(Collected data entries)
+---+

(** X20. Whatever happens to a mounted hook, it calls out only as
    configured: every log line is one of the three lines of [request]
    (the two info lines, the error line of a failure) for the computed URL
    of a render made so far, written with logging enabled, at a level the
    configured level admits, to [logFunction] when one is given and to
    [console.log] only otherwise; [onException] and the two progress
    callbacks are called only when configured; the transport is called
    only with the options lines 204-233 build from the [config] of a render
    made so far and the cancel source of the call.  Every closure that can
    still run, on a timer or on a call in flight, is one of those
    renders'.  With logging not enabled nothing is ever logged, and
    without [onException] it is never called. *)
Theorem outgoing_calls_as_configured (preferences : IClientConfig)
    (acts : list Action) :
  let w := run preferences acts initialWorld in
  Forall (asConfigured preferences (renders w)) (trace w)
  /\ closuresRendered w
  /\ ((logging preferences ≫= enableLogging) <> Some true ->
      forall level message line,
        (EvLogFunction level message ∉ trace w)
        /\ (EvConsoleLog line ∉ trace w))
  /\ (onException preferences = false ->
      List.filter isOnException (trace w) = []).
Proof.
  intros w.
  destruct (out_run preferences acts initialWorld (out_initial preferences))
    as [Hc H].
  fold w in Hc, H.
  split; [done|]. split; [done|]. rewrite Forall_forall in H. split.
  - intros Hoff level message line. split; intros Hin; apply H in Hin; cbn in Hin.
    + destruct Hin as (lg & Hlg & Hen & _). rewrite Hlg in Hoff. cbn in Hoff.
      congruence.
    + destruct Hin as (lg & l & m & Hlg & Hen & _). rewrite Hlg in Hoff.
      cbn in Hoff. congruence.
  - intros Hoff. induction (trace w) as [|ev l IH]; [done|].
    cbn. destruct (isOnException ev) eqn:E.
    + destruct ev; try discriminate E.
      assert (Hcfg : asConfigured preferences (renders w) (EvOnException e))
        by (apply H; left).
      cbn in Hcfg. congruence.
    + apply IH. intros x Hx. apply H. by right.
Qed.

(** X17. The progress-sampling timer a request arms outlives the request:
    the final block clears the handle the render saw before the request,
    not the one the request has just stored, so however the call ends
    the timer is still armed and [progressUpdateInterval] still names it;
    a request through a later render, one that has seen its handle, clears
    it.  Nothing else does: in every world the hook can reach, an armed
    progress-sampling timer survives each action (a render with its
    effect, [fetch()], [cancel()], [polling.resume()], [polling.pause()],
    a completion, a progress event, a timer that fires, the passing of
    time) with its closure and period, unless the action starts or ends a
    [request] of a render that has seen its handle. *)
Theorem progress_timer_outlives_its_request (preferences : IClientConfig)
    (w : World) (r : nat) (env : Env) (d : Z) (outcome : Outcome) :
  sampling preferences = Some d ->
  renders w !! r = Some env ->
  cacheValid env (now w) = false ->
  progressUpdateInterval (seen env) <> Some (nextTimer w) ->
  let tick := {| callback := CbTick env; delay := d; recurring := true;
                 due := now w + d |} in
  let w1 := exec preferences (CallFetch r) w in
  let w2 := exec preferences (Settle (nextSource w) outcome) w1 in
  timers w1 !! nextTimer w = Some tick
  /\ timers w2 !! nextTimer w = Some tick
  /\ progressUpdateInterval (store w2) = Some (nextTimer w)
  /\ (forall later,
       progressUpdateInterval (seen later) = Some (nextTimer w) ->
       timers (after (request preferences later) w2) !! nextTimer w = None)
  /\ (forall acts a h tenv period,
       let v := run preferences acts initialWorld in
       tickAt v h tenv period ->
       tickAt (exec preferences a v) h tenv period
       \/ exists later, later ∈ renders v
            /\ progressUpdateInterval (seen later) = Some h
            /\ requestThrough v a later).
Proof.
  intros Hs Hr Hmiss Hfresh tick w1 w2.
  assert (Honly : forall acts a h tenv period,
            let v := run preferences acts initialWorld in
            tickAt v h tenv period ->
            tickAt (exec preferences a v) h tenv period
            \/ exists later, later ∈ renders v
                 /\ progressUpdateInterval (seen later) = Some h
                 /\ requestThrough v a later).
  { intros acts a h tenv period v. apply tick_kept_unless_requested.
    - apply hk_run, hk_initial.
    - apply (out_run preferences acts initialWorld (out_initial preferences)). }
  destruct (request_miss preferences env w Hmiss) as (wp & Hp & Hreq).
  destruct (prologue_components preferences env w) as (wp' & Hp' & Hst & Ht & Hn).
  assert (wp' = wp) as -> by congruence. rewrite Hs in Hst, Ht, Hn.
  assert (Hw1 : w1 = withPending
            (insert (nextSource w) {| awaiting := env; cancelled := false |})
            (withTrace (cons (EvTransport (nextSource w)
                                 (requestOptions preferences env (nextSource w))))
               wp)).
  { subst w1. unfold exec, fetch. by rewrite Hr. }
  clearbody w1. subst w1. set (w1 := withPending _ _) in *.
  assert (Ht1 : timers w1 !! nextTimer w = Some tick).
  { subst w1. cbn. rewrite Ht. apply lookup_insert_eq. }
  assert (Hn1 : nextTimer w1 = Pos.succ (nextTimer w)).
  { subst w1. cbn. by rewrite Hn. }
  assert (Hp1 : pending w1 !! nextSource w
                = Some {| awaiting := env; cancelled := false |}).
  { subst w1. cbn. apply lookup_insert_eq. }
  assert (Hw2 : w2 = after (resume preferences env
                             (delivered {| awaiting := env; cancelled := false |}
                                outcome))
                       (withPending (delete (nextSource w)) w1)).
  { subst w2. unfold exec. by rewrite Hp1. }
  assert (Ht2 : timers w2 !! nextTimer w = Some tick).
  { rewrite Hw2, resume_timers_other; [done|done|].
    change (nextTimer w <> nextTimer w1). rewrite Hn1. lia. }
  assert (Hpui : progressUpdateInterval (store w2) = Some (nextTimer w)).
  { rewrite Hw2. generalize (delivered {| awaiting := env; cancelled := false |}
                               outcome). intros o.
    assert (Hs1 : progressUpdateInterval (store w1) = Some (nextTimer w)).
    { subst w1. cbn. by rewrite Hst. }
    clearbody w1.
    resume_cases preferences env o (withPending (delete (nextSource w)) w1);
      hook_cbn; try (destruct (truthyNum (ttl (config env))); cbn);
      try (destruct (onException preferences); cbn); done. }
  split; [done|]. split; [done|]. split; [done|]. split; [|exact Honly].
  intros later Hl.
  assert (Hnext : nextTimer w2 <> nextTimer w).
  { pose proof (resume_nextTimer preferences env
                  (delivered {| awaiting := env; cancelled := false |} outcome)
                  (withPending (delete (nextSource w)) w1)) as Hnt.
    rewrite <- Hw2 in Hnt. change (nextTimer (withPending _ w1)) with (nextTimer w1) in Hnt.
    rewrite Hn1 in Hnt. destruct Hnt as [->| ->]; lia. }
  destruct (prologue_components preferences later w2) as (wq & Hq & _ & Htq & _).
  rewrite Hs, Hl in Htq.
  assert (Hq_none : timers wq !! nextTimer w = None).
  { rewrite Htq, lookup_insert_ne by done. cbn. apply lookup_delete_eq. }
  destruct (cacheValid later (now w2)) eqn:Ec.
  - destruct (request_hit preferences later w2 Ec) as (wq' & Hq' & ->).
    assert (wq' = wq) as -> by congruence.
    destruct (timers (after (outerFinally later) wq) !! nextTimer w)
      as [t|] eqn:E; [|done].
    apply outerFinally_timers in E. congruence.
  - destruct (request_miss preferences later w2 Ec) as (wq' & Hq' & ->).
    assert (wq' = wq) as -> by congruence. done.
Qed.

+---+

• **Exercise description**
If a line in the records includes the string "still", copy it.

• **Task output**
    still run, on a timer or on a call in flight, is one of those
    the timer is still armed and [progressUpdateInterval] still names it;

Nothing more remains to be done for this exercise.